§ What is being asked: Below are entries. Copy exactly the lines running from the line that holds "(** * Malaysia" to the line that holds "the page, script", with both ends included.

/---

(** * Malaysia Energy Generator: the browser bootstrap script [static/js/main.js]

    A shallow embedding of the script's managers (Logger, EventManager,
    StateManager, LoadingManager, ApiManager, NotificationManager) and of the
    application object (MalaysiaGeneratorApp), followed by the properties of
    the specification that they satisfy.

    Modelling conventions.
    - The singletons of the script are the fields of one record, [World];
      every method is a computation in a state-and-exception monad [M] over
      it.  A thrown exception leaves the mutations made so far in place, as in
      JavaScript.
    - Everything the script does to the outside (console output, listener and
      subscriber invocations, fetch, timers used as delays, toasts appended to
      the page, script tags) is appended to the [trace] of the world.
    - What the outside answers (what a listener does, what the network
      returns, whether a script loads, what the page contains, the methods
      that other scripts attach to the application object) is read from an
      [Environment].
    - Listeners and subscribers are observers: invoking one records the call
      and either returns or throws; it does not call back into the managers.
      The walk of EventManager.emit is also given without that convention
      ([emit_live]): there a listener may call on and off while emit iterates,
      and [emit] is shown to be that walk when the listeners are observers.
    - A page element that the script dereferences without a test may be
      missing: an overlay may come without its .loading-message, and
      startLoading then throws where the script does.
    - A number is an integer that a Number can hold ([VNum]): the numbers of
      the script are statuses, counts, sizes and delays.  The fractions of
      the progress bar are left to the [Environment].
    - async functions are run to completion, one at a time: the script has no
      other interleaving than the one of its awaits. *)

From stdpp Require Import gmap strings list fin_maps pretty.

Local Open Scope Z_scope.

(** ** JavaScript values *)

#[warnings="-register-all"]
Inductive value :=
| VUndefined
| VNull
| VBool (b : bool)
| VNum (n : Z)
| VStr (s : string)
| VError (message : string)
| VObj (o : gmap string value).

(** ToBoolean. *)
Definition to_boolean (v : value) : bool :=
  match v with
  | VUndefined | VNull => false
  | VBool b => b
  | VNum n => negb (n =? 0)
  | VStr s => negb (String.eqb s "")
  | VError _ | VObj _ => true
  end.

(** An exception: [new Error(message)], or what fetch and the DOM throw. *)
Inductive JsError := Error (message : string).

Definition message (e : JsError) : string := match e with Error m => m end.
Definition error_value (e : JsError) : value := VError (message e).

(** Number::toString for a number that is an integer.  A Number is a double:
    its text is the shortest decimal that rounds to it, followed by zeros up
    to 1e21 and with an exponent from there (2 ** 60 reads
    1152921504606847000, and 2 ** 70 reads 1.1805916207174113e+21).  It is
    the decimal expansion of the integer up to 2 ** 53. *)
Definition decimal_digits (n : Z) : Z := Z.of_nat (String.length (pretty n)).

\---
/---

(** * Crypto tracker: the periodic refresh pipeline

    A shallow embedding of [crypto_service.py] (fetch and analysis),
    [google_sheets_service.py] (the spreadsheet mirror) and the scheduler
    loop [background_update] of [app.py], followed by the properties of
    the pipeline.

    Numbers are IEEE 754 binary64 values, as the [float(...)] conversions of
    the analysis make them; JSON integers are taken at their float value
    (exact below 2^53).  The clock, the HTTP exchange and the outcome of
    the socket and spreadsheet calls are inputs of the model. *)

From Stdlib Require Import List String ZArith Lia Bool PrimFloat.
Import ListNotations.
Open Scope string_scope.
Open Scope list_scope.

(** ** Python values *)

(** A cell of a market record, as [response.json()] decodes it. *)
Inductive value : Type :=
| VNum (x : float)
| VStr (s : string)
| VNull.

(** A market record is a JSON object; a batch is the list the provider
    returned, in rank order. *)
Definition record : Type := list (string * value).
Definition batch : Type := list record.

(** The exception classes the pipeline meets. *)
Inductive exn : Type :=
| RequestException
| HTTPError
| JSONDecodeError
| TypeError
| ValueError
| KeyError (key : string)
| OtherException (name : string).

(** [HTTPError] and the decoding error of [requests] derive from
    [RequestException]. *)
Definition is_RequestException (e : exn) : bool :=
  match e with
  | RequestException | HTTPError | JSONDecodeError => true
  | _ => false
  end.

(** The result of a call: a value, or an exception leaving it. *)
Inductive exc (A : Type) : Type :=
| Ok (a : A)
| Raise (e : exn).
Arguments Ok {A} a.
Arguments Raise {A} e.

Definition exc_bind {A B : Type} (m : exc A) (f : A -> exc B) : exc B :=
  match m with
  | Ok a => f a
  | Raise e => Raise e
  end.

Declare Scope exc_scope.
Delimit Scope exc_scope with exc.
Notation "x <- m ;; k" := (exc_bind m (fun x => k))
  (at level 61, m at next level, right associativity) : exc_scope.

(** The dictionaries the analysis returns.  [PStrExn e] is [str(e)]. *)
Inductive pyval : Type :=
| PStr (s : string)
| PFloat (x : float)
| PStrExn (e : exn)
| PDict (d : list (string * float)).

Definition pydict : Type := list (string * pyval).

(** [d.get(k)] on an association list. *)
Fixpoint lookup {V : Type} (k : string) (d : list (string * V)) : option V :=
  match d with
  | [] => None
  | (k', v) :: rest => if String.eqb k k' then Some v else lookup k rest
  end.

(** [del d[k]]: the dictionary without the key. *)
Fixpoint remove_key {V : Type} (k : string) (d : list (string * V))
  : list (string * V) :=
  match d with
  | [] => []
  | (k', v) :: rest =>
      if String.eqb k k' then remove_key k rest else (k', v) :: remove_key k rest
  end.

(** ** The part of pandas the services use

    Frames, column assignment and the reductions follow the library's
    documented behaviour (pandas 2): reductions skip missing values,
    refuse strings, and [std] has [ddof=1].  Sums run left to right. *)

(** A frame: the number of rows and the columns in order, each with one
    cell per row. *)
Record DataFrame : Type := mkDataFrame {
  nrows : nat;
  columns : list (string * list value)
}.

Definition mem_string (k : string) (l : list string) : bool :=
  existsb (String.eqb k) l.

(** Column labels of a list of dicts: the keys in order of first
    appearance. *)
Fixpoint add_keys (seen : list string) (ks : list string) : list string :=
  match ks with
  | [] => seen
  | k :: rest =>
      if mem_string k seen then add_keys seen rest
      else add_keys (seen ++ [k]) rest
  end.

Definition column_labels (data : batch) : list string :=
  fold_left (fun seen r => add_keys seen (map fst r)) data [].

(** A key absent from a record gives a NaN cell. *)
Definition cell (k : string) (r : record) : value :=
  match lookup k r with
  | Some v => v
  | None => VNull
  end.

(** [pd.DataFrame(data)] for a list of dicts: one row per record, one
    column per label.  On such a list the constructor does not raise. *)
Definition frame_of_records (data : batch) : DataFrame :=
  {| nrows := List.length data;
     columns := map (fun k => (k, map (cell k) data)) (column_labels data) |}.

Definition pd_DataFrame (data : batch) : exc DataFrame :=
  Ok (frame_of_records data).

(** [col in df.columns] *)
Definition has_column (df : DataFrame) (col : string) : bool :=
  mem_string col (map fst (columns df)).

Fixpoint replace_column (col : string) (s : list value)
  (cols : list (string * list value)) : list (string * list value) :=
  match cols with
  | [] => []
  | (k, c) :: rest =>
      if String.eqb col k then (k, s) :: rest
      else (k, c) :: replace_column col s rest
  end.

\---

§ Result:
(** * Malaysia Energy Generator: the browser bootstrap script [static/js/main.js]

    A shallow embedding of the script's managers (Logger, EventManager,
    StateManager, LoadingManager, ApiManager, NotificationManager) and of the
    application object (MalaysiaGeneratorApp), followed by the properties of
    the specification that they satisfy.

    Modelling conventions.
    - The singletons of the script are the fields of one record, [World];
      every method is a computation in a state-and-exception monad [M] over
      it.  A thrown exception leaves the mutations made so far in place, as in
      JavaScript.
    - Everything the script does to the outside (console output, listener and
      subscriber invocations, fetch, timers used as delays, toasts appended to
      the page, script tags) is appended to the [trace] of the world.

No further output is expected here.